TASK DETAILS - Check every line of the data for the word "patternToRegex", and copy those that have it.

ENTRIES SHOWN -
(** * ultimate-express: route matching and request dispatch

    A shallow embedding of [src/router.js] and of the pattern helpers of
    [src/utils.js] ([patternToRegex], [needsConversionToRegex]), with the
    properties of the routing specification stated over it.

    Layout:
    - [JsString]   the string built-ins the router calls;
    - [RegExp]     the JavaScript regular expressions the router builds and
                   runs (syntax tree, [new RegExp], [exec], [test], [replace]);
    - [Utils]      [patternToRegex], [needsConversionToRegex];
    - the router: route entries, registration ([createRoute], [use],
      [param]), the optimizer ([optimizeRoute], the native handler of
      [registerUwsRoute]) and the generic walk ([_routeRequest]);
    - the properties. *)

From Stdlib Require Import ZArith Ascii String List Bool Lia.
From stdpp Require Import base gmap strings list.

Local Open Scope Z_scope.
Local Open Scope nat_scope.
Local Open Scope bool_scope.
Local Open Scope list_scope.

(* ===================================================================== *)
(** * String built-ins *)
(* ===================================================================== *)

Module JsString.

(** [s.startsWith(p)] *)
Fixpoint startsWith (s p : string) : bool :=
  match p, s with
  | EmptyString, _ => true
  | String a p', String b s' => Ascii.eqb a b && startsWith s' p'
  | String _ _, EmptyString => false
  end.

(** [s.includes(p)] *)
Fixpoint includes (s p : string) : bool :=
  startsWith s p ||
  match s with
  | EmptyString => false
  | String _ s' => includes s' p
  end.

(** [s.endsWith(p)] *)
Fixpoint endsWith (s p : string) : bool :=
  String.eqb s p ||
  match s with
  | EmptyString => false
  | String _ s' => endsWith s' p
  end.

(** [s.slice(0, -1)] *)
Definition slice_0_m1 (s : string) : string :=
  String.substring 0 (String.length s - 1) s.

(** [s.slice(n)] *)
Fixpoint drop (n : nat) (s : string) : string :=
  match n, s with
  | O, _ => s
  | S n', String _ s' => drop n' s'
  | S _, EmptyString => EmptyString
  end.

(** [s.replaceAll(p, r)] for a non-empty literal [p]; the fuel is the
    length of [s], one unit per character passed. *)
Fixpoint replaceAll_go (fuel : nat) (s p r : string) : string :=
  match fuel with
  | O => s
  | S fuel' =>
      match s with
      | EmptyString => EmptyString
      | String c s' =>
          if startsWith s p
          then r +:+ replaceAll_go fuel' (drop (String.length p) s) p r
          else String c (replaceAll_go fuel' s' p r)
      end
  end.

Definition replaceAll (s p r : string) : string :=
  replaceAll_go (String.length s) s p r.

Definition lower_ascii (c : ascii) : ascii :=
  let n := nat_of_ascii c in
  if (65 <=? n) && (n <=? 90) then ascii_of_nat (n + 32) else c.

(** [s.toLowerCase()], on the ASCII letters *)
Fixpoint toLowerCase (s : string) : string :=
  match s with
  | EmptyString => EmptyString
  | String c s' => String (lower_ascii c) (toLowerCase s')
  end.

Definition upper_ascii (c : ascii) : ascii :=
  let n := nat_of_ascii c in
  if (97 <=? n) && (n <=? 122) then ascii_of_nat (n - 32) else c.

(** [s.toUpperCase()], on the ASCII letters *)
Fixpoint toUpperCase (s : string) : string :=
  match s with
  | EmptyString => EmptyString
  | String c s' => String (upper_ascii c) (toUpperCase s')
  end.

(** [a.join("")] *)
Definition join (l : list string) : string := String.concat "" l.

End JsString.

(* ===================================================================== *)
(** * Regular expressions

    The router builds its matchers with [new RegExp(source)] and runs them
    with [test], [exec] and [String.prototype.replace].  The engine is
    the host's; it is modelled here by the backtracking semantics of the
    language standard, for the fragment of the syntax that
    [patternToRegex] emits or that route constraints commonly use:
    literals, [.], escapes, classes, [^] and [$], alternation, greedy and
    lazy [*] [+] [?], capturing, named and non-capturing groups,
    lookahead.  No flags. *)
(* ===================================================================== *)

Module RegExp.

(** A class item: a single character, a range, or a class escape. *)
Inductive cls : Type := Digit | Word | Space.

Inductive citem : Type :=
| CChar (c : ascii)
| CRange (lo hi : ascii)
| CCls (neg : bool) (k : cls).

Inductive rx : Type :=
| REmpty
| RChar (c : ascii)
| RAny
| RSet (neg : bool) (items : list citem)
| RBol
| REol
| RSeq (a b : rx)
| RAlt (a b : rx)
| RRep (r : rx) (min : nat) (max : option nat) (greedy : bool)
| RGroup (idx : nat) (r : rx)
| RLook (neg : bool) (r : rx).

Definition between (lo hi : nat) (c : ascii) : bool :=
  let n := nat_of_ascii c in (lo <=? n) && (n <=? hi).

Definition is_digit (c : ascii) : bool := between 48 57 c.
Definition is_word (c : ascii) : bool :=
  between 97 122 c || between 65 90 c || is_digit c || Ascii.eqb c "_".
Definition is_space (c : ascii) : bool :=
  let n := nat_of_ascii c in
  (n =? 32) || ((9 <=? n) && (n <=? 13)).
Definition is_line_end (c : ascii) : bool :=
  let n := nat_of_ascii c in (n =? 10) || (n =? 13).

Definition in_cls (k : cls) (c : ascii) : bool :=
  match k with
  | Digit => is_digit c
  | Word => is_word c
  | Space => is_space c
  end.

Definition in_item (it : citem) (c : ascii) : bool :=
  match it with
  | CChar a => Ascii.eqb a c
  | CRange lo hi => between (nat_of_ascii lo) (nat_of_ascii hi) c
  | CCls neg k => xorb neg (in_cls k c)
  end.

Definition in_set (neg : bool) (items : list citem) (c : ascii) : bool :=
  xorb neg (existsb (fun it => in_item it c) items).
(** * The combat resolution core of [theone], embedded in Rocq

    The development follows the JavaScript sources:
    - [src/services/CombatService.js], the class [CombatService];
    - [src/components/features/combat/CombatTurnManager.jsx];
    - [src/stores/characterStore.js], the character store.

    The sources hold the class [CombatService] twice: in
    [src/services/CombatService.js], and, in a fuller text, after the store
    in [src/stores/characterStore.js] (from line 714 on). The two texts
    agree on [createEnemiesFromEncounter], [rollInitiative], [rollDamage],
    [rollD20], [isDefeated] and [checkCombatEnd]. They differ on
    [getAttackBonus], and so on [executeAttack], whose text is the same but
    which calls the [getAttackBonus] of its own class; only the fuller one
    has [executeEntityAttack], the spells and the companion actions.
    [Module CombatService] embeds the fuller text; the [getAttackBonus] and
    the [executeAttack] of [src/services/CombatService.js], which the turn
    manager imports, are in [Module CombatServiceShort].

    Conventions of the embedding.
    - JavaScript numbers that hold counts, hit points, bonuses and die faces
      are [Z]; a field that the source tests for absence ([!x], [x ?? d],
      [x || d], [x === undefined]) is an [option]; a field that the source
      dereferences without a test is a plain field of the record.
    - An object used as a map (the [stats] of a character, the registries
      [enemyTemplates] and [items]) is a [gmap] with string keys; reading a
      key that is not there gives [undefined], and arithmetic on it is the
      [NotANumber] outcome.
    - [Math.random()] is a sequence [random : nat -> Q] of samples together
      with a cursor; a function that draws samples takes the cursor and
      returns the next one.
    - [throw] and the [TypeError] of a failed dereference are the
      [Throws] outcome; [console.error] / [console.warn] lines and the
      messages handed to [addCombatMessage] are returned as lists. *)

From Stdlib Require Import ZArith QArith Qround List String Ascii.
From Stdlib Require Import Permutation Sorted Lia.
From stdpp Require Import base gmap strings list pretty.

EXERCISE OUTPUT -
    [src/utils.js] ([patternToRegex], [needsConversionToRegex]), with the
    - [Utils]      [patternToRegex], [needsConversionToRegex];
    [patternToRegex] emits or that route constraints commonly use:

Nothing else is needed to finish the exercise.